TASK STATEMENT: Of all the lines in the entries below, give again exactly those starting at the line containing "(** [date.toordinal()] of" and ending at the line containing "if 2 ^ 1024", both ends included, and no others.

Stored data:
##############################
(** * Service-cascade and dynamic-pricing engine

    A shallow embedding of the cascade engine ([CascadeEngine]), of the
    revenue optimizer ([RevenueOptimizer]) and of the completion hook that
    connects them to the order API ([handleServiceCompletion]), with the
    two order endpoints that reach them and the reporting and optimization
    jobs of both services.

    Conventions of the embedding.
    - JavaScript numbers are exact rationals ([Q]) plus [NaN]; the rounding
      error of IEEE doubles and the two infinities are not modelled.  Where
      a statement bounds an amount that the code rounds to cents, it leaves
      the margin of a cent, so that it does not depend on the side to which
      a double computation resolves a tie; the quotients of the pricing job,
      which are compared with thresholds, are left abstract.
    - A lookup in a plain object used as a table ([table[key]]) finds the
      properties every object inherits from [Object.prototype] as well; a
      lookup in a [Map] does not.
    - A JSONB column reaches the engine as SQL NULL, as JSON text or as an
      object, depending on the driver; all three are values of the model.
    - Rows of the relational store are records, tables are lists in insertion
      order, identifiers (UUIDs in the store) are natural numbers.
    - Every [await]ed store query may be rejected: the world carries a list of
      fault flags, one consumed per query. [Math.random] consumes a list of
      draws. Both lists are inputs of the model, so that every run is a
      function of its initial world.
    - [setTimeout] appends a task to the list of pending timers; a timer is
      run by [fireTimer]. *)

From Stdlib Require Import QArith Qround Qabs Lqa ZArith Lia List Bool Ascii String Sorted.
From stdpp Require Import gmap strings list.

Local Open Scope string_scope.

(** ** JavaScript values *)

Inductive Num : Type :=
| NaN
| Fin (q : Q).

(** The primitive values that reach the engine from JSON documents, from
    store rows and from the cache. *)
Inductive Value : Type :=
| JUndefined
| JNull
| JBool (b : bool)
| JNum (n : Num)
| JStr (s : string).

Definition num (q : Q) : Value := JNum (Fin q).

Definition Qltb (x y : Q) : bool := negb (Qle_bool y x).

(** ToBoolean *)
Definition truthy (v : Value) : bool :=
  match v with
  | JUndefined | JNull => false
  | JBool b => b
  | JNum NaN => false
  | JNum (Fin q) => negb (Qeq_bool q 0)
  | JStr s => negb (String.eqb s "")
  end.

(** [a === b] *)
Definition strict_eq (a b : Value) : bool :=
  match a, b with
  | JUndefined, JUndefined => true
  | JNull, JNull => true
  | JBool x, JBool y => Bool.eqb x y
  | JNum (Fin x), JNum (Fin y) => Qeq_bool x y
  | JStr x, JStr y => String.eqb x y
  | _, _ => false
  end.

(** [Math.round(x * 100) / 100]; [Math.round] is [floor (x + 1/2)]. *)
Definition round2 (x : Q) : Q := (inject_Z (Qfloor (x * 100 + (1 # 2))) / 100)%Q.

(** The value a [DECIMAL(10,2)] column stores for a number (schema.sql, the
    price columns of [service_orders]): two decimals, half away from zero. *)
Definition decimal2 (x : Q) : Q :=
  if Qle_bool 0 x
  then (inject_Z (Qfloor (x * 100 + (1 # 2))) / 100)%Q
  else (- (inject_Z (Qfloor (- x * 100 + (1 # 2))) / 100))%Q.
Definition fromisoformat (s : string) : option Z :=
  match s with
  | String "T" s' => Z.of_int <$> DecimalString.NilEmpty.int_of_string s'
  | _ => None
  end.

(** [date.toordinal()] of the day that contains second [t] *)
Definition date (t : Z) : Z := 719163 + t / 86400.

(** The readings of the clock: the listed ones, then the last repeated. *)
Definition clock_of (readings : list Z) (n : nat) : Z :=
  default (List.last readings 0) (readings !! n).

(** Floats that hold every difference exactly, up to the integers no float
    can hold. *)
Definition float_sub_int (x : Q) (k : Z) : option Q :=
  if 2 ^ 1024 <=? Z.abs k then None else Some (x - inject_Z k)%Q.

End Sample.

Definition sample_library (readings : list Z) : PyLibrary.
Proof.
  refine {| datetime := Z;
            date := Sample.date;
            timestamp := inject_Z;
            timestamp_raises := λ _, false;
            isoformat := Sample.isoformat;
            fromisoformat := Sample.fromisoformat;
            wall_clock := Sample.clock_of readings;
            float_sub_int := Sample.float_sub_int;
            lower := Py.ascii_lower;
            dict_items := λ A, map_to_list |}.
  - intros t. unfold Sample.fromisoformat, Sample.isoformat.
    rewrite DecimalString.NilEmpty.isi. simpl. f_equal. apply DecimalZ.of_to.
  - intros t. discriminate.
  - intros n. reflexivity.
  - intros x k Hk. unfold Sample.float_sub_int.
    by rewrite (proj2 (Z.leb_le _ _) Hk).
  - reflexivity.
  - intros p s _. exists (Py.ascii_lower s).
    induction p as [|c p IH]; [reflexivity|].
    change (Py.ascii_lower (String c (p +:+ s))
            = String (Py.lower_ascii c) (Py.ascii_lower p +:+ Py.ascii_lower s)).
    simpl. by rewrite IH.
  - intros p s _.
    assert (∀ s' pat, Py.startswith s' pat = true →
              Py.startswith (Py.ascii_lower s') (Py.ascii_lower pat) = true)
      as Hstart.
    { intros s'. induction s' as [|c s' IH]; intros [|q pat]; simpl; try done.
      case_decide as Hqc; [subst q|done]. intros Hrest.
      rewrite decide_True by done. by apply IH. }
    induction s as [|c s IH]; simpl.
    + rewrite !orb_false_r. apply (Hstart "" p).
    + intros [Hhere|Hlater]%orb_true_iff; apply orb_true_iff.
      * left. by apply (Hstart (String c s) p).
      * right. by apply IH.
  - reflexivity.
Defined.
##############################
ANSWER BOX:
(** [date.toordinal()] of the day that contains second [t] *)
Definition date (t : Z) : Z := 719163 + t / 86400.

(** The readings of the clock: the listed ones, then the last repeated. *)
Definition clock_of (readings : list Z) (n : nat) : Z :=
  default (List.last readings 0) (readings !! n).

(** Floats that hold every difference exactly, up to the integers no float
    can hold. *)
Definition float_sub_int (x : Q) (k : Z) : option Q :=
  if 2 ^ 1024 <=? Z.abs k then None else Some (x - inject_Z k)%Q.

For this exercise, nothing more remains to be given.